Listed entries START

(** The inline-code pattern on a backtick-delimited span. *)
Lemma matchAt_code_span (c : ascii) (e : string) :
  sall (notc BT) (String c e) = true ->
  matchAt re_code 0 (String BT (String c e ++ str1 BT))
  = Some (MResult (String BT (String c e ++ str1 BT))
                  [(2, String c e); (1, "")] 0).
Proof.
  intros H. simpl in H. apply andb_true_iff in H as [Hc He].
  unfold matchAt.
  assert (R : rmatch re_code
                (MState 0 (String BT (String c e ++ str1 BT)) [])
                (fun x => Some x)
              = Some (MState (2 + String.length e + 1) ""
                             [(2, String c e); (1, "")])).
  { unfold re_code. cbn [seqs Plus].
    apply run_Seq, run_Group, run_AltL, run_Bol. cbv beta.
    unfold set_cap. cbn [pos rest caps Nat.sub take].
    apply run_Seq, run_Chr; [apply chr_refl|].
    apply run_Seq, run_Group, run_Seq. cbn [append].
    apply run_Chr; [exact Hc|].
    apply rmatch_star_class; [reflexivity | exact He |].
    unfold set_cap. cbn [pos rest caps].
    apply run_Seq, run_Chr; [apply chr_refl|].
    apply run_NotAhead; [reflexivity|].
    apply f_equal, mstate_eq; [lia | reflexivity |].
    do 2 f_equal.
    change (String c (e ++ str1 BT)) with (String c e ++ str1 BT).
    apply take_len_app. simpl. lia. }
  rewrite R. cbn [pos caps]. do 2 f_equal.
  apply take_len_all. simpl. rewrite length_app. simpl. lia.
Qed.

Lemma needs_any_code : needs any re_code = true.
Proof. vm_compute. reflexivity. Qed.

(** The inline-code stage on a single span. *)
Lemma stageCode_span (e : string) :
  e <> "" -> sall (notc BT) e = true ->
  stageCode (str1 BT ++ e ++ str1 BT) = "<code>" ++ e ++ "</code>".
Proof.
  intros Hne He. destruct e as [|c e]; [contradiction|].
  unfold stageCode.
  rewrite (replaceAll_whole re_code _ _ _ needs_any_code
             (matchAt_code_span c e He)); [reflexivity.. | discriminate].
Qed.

Listed entries END

◆ Exercise brief: Retype the data exactly.

◆ Exercise response:
(** The inline-code pattern on a backtick-delimited span. *)
Lemma matchAt_code_span (c : ascii) (e : string) :
  sall (notc BT) (String c e) = true ->
  matchAt re_code 0 (String BT (String c e ++ str1 BT))
  = Some (MResult (String BT (String c e ++ str1 BT))
                  [(2, String c e); (1, "")] 0).
Proof.
  intros H. simpl in H. apply andb_true_iff in H as [Hc He].
  unfold matchAt.
  assert (R : rmatch re_code
                (MState 0 (String BT (String c e ++ str1 BT)) [])
                (fun x => Some x)
              = Some (MState (2 + String.length e + 1) ""
                             [(2, String c e); (1, "")])).
  { unfold re_code. cbn [seqs Plus].
    apply run_Seq, run_Group, run_AltL, run_Bol. cbv beta.
    unfold set_cap. cbn [pos rest caps Nat.sub take].
    apply run_Seq, run_Chr; [apply chr_refl|].
    apply run_Seq, run_Group, run_Seq. cbn [append].
    apply run_Chr; [exact Hc|].
    apply rmatch_star_class; [reflexivity | exact He |].
    unfold set_cap. cbn [pos rest caps].
    apply run_Seq, run_Chr; [apply chr_refl|].
    apply run_NotAhead; [reflexivity|].
    apply f_equal, mstate_eq; [lia | reflexivity |].
    do 2 f_equal.
    change (String c (e ++ str1 BT)) with (String c e ++ str1 BT).
    apply take_len_app. simpl. lia. }
  rewrite R. cbn [pos caps]. do 2 f_equal.
  apply take_len_all. simpl. rewrite length_app. simpl. lia.
Qed.

Lemma needs_any_code : needs any re_code = true.
Proof. vm_compute. reflexivity. Qed.

(** The inline-code stage on a single span. *)
Lemma stageCode_span (e : string) :
  e <> "" -> sall (notc BT) e = true ->
  stageCode (str1 BT ++ e ++ str1 BT) = "<code>" ++ e ++ "</code>".
Proof.
  intros Hne He. destruct e as [|c e]; [contradiction|].
  unfold stageCode.
  rewrite (replaceAll_whole re_code _ _ _ needs_any_code
             (matchAt_code_span c e He)); [reflexivity.. | discriminate].
Qed.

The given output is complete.